Power of Attorney for Health Care, Living Will, DNR, POLST, POST, advance directives… these terms can be confusing, but it is important that everyone understands them. Below are some simple definitions of advance directives terminology.

Advance Directives
An umbrella term for many types of documents that relate to providing future health care decisions for patients. Advance directives include Power of Attorney for Health Care forms, Do-Not-Resuscitate (DNR): Physician Orders for Life-Sustaining Treatment (POLST) forms, and Living Wills.

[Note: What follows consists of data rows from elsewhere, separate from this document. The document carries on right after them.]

(* ===== verification/NoteSearch.v ===== *)
(** * NoteSearch: full-text search over the notes ([src/src/notes/search.rs])

    An inverted index: under [fts:term] the notes that contain the term and how
    often, under [fts:meta:path] a checksum of the content last indexed.  The
    theorem states what the index holds after any history and which notes a query
    selects; the order of the hits, by floating-point scores, is not modelled. *)
From Stdlib Require Import ZArith Lia.
From stdpp Require Import base tactics numbers list gmap strings sorting.
From S2P Require Import Prelude Bytes SortedMap Utf8 Text Engine Kv Postings.
Local Open Scope Z_scope.

Record TermEntry := mkTermEntry {
  te_path : bytes;
  te_count : Z;
}.
#[global] Instance TermEntry_eq_dec : EqDecision TermEntry.
Proof. solve_decision. Defined.

Record FtsMeta := mkFtsMeta {
  fm_checksum : Z;
  fm_word_count : Z;
}.

(** [serde_json] on the two records, [DefaultHasher] on a content, and the order
    in which a [HashMap] gives its entries. *)
Class SearchEnv := {
  entries_to_json : list TermEntry -> bytes;
  entries_from_json : bytes -> option (list TermEntry);
  fts_meta_to_json : FtsMeta -> bytes;
  fts_meta_from_json : bytes -> option FtsMeta;
  checksum : bytes -> Z;
  hash_order : gmap bytes Z -> list (bytes * Z);
  entries_roundtrip es :
    Forall (fun e => is_Some (from_utf8 (te_path e)) /\ 0 <= te_count e <= u64_max) es ->
    entries_from_json (entries_to_json es) = Some es;
  fts_meta_roundtrip meta :
    0 <= fm_checksum meta <= u64_max -> 0 <= fm_word_count meta <= u64_max ->
    fts_meta_from_json (fts_meta_to_json meta) = Some meta;
  checksum_range c : 0 <= checksum c <= u64_max;
  hash_order_perm tf : hash_order tf ≡ₚ map_to_list tf;
}.

Definition FTS_PREFIX : bytes := Eval vm_compute in lit "fts:".
Definition META_INFIX : bytes := Eval vm_compute in lit "meta:".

Power of Attorney for Health Care Form
The most common and far-reaching advance directive. It allows the patient to appoint an agent to make health care decisions for them when they are unable to do so, in any circumstance. Completing this form should be preceded by advance care planning.

Advance Care Planning
A facilitated discussion that encourages the patient to express what health care decisions they would make in the future based on their own personal goals, values, and beliefs in a variety of circumstances; and then the sharing of these decisions with the agent they have chosen, as well as their family and health providers.

POLST Form
Sometimes referred to as POST in other states. This form converts patient decisions to physician orders. It is intended for use in the late stages of a patient’s life-limiting illness, the frail elderly, and for the person who the physician expects could die in one year. It gives explicit guidance to health care professionals about how to care for the patient when the POA-HC is not immediately present.

Living Will
This form tells health caregivers what life-sustaining treatments a patient does not want when they have an incurable and irreversible injury, disease, or illness judged to be a terminal condition by their attending physician, who has determined their death is imminent. It is not as far reaching as the POA-HC or POLST/POST forms.